* [DIRECTIONS]
The reply must return each line of the data exactly.
(AVAILABLE RECORDS Opens)
Lemma boot_root junk s L : al_ok L (fs_heap s) -> length (sd_no junk) = 56%nat -> length (sd_name junk) = 56%nat ->
  supplies 6 (fs_heap s) ->
  exists s', init_root junk s = Done tt s' /\ repr {[0 := ADir (1, 0) 0 ∅]} s' /\ supplies 5 (fs_heap s').
Proof.
  intros HL Hl1 Hl2 Hs. destruct (al_malloc_run L (fs_heap s) sizeof_subdentry HL ltac:(done)) as [(h & Hr)|(p & h & Hr & Hp & HpL & HL')].
  { by destruct (supplies_not_exhausted 5 s Hs); exists sizeof_subdentry, h. }
  exists (mkDfs (mkDi (mkMode 1 0 0 FT_dir) 1 sizeof_subdentry 0 p :: replicate 99 di_zero)
      (<[p := ODir (mkSd 0 (sd_no junk) (sd_name junk))]> (fs_data s)) h).
  split_and!; [| |by destruct (Hs sizeof_subdentry p h ltac:(done) Hr)].
  { unfold init_root. set (s0 := set_fs_di (replicate 100 di_zero) s).
    go (eq_refl : modify (set_fs_di (replicate 100 di_zero)) s = Done tt s0).
    go (di_wr_run 0 di_zero (fun d => set_nlinks 1 (set_d_mode (mkMode 1 0 0 FT_dir) d)) s0 eq_refl).
    set (s1 := set_fs_di _ s0).
    assert (Hm : in_alloc (al_malloc sizeof_subdentry) s1 = Done p (mkDfs (fs_di s1) (fs_data s1) h)).
    { unfold in_alloc, zoom. change (fs_heap s1) with (fs_heap s). by rewrite Hr. }
    go Hm. set (s2 := mkDfs _ _ h).
    go (di_wr_run 0 (mkDi (mkMode 1 0 0 FT_dir) 1 0 0 NULL) (fun d => set_d_size sizeof_subdentry (set_d_data p d)) s2 eq_refl).
    by rewrite (proj2 (Z.eqb_neq p NULL)). }
  assert (Hat : forall i nd, ({[0 := ADir (1, 0) 0 ∅]} : afs) !! i = Some nd -> i = 0 /\ nd = ADir (1, 0) 0 ∅).
  { intros i nd [<- <-]%lookup_singleton_Some. done. }
  assert (He : forall d n x, ~ entry {[0 := ADir (1, 0) 0 ∅]} d n x).
  { intros d n x (rw & u & m & [_ [= -> -> ->]]%Hat & Hx). done. }
  split; [|split].
  - split.
    + do 3 eexists. apply lookup_singleton_eq.
    + intros no [nd [-> _]%Hat]. lia.
    + intros d n x E. by destruct (He d n x).
    + intros d n d' n' x E. by destruct (He d n x).
    + intros no [nd [-> _]%Hat]. constructor.
    + by intros d rw m [_ [= _ ->]]%Hat.
    + intros d rw u m [_ [= _ -> _]]%Hat. unfold Deneme_subdentry_count. lia.
  - split.
    + done.
    + intros no nd [-> ->]%Hat. split; [lia|]. eexists. split; [reflexivity|]. split; [done..|].
      eexists. cbn [d_data fs_data]. rewrite lookup_insert_eq. split; [done|].
      split; cbn [sd_n sd_no sd_name]; [unfold Deneme_subdentry_count; lia|done| | |done].
      * intros nm no _. rewrite lookup_empty. split; [done|]. intros (i & Hi & _). cbn in Hi. lia.
      * intros i j nm no no' _ (Hi & _). cbn in Hi. lia.
    + intros i j d d' [x [-> _]%Hat] [y [-> _]%Hat]. done.
    + exists ({[p]} ∪ L). split; [done|]. intros i d [x [-> _]%Hat] [= <-]. set_solver.
  - intros i Hi Hn _. cbn [fs_di]. apply lookup_singleton_None in Hn. replace (Z.to_nat i) with (S (Z.to_nat (i - 1))) by lia.
    cbn [lookup list_lookup]. apply lookup_replicate_2. lia.
Qed.

(** The trees on the way. *)
Definition grow (dir : Z) (nm : cstr) (nd : anode) (a : afs) : afs :=
  match acreate dir nm nd a with Some (_, a') => a' | None => a end.
Definition t0 : afs := {[0 := ADir (1, 0) 0 ∅]}.
Definition t1 : afs := grow 0 str_home (new_dir 3) t0.
Definition t2 : afs := grow 0 str_dosya1 (new_file 1) t1.
Definition zeros : list Z := replicate (Z.to_nat file_size) 0.
Definition t3 : afs := <[2 := AFile (1, 0) (str_d1_icerik ++ [0] ++ drop (length str_d1_icerik + 1) zeros)]> t2.
Definition t4 : afs := grow 0 str_dosya2 (new_file 3) t3.
Definition t5 : afs := <[3 := AFile (1, 1) (str_data2 ++ [0] ++ drop (length str_data2 + 1) zeros)]> t4.
Definition t6 : afs := grow 0 str_dir1 (new_dir 3) t5.
Definition t7 : afs := grow 4 str_dir11 (new_dir 3) t6.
(AVAILABLE RECORDS Closes)
* [ANSWER BOX]
Lemma boot_root junk s L : al_ok L (fs_heap s) -> length (sd_no junk) = 56%nat -> length (sd_name junk) = 56%nat ->
  supplies 6 (fs_heap s) ->
  exists s', init_root junk s = Done tt s' /\ repr {[0 := ADir (1, 0) 0 ∅]} s' /\ supplies 5 (fs_heap s').
Proof.
  intros HL Hl1 Hl2 Hs. destruct (al_malloc_run L (fs_heap s) sizeof_subdentry HL ltac:(done)) as [(h & Hr)|(p & h & Hr & Hp & HpL & HL')].
  { by destruct (supplies_not_exhausted 5 s Hs); exists sizeof_subdentry, h. }
  exists (mkDfs (mkDi (mkMode 1 0 0 FT_dir) 1 sizeof_subdentry 0 p :: replicate 99 di_zero)
      (<[p := ODir (mkSd 0 (sd_no junk) (sd_name junk))]> (fs_data s)) h).
  split_and!; [| |by destruct (Hs sizeof_subdentry p h ltac:(done) Hr)].
  { unfold init_root. set (s0 := set_fs_di (replicate 100 di_zero) s).
    go (eq_refl : modify (set_fs_di (replicate 100 di_zero)) s = Done tt s0).
    go (di_wr_run 0 di_zero (fun d => set_nlinks 1 (set_d_mode (mkMode 1 0 0 FT_dir) d)) s0 eq_refl).
    set (s1 := set_fs_di _ s0).
    assert (Hm : in_alloc (al_malloc sizeof_subdentry) s1 = Done p (mkDfs (fs_di s1) (fs_data s1) h)).
    { unfold in_alloc, zoom. change (fs_heap s1) with (fs_heap s). by rewrite Hr. }
    go Hm. set (s2 := mkDfs _ _ h).
    go (di_wr_run 0 (mkDi (mkMode 1 0 0 FT_dir) 1 0 0 NULL) (fun d => set_d_size sizeof_subdentry (set_d_data p d)) s2 eq_refl).
    by rewrite (proj2 (Z.eqb_neq p NULL)). }
  assert (Hat : forall i nd, ({[0 := ADir (1, 0) 0 ∅]} : afs) !! i = Some nd -> i = 0 /\ nd = ADir (1, 0) 0 ∅).
  { intros i nd [<- <-]%lookup_singleton_Some. done. }
  assert (He : forall d n x, ~ entry {[0 := ADir (1, 0) 0 ∅]} d n x).
  { intros d n x (rw & u & m & [_ [= -> -> ->]]%Hat & Hx). done. }
  split; [|split].
  - split.
    + do 3 eexists. apply lookup_singleton_eq.
    + intros no [nd [-> _]%Hat]. lia.
    + intros d n x E. by destruct (He d n x).
    + intros d n d' n' x E. by destruct (He d n x).
    + intros no [nd [-> _]%Hat]. constructor.
    + by intros d rw m [_ [= _ ->]]%Hat.
    + intros d rw u m [_ [= _ -> _]]%Hat. unfold Deneme_subdentry_count. lia.
  - split.
    + done.
    + intros no nd [-> ->]%Hat. split; [lia|]. eexists. split; [reflexivity|]. split; [done..|].
      eexists. cbn [d_data fs_data]. rewrite lookup_insert_eq. split; [done|].
      split; cbn [sd_n sd_no sd_name]; [unfold Deneme_subdentry_count; lia|done| | |done].
      * intros nm no _. rewrite lookup_empty. split; [done|]. intros (i & Hi & _). cbn in Hi. lia.
      * intros i j nm no no' _ (Hi & _). cbn in Hi. lia.
    + intros i j d d' [x [-> _]%Hat] [y [-> _]%Hat]. done.
    + exists ({[p]} ∪ L). split; [done|]. intros i d [x [-> _]%Hat] [= <-]. set_solver.
  - intros i Hi Hn _. cbn [fs_di]. apply lookup_singleton_None in Hn. replace (Z.to_nat i) with (S (Z.to_nat (i - 1))) by lia.
    cbn [lookup list_lookup]. apply lookup_replicate_2. lia.
Qed.

(** The trees on the way. *)
Definition grow (dir : Z) (nm : cstr) (nd : anode) (a : afs) : afs :=
  match acreate dir nm nd a with Some (_, a') => a' | None => a end.
Definition t0 : afs := {[0 := ADir (1, 0) 0 ∅]}.
Definition t1 : afs := grow 0 str_home (new_dir 3) t0.
Definition t2 : afs := grow 0 str_dosya1 (new_file 1) t1.
Definition zeros : list Z := replicate (Z.to_nat file_size) 0.
Definition t3 : afs := <[2 := AFile (1, 0) (str_d1_icerik ++ [0] ++ drop (length str_d1_icerik + 1) zeros)]> t2.
Definition t4 : afs := grow 0 str_dosya2 (new_file 3) t3.
Definition t5 : afs := <[3 := AFile (1, 1) (str_data2 ++ [0] ++ drop (length str_data2 + 1) zeros)]> t4.
Definition t6 : afs := grow 0 str_dir1 (new_dir 3) t5.
Definition t7 : afs := grow 4 str_dir11 (new_dir 3) t6.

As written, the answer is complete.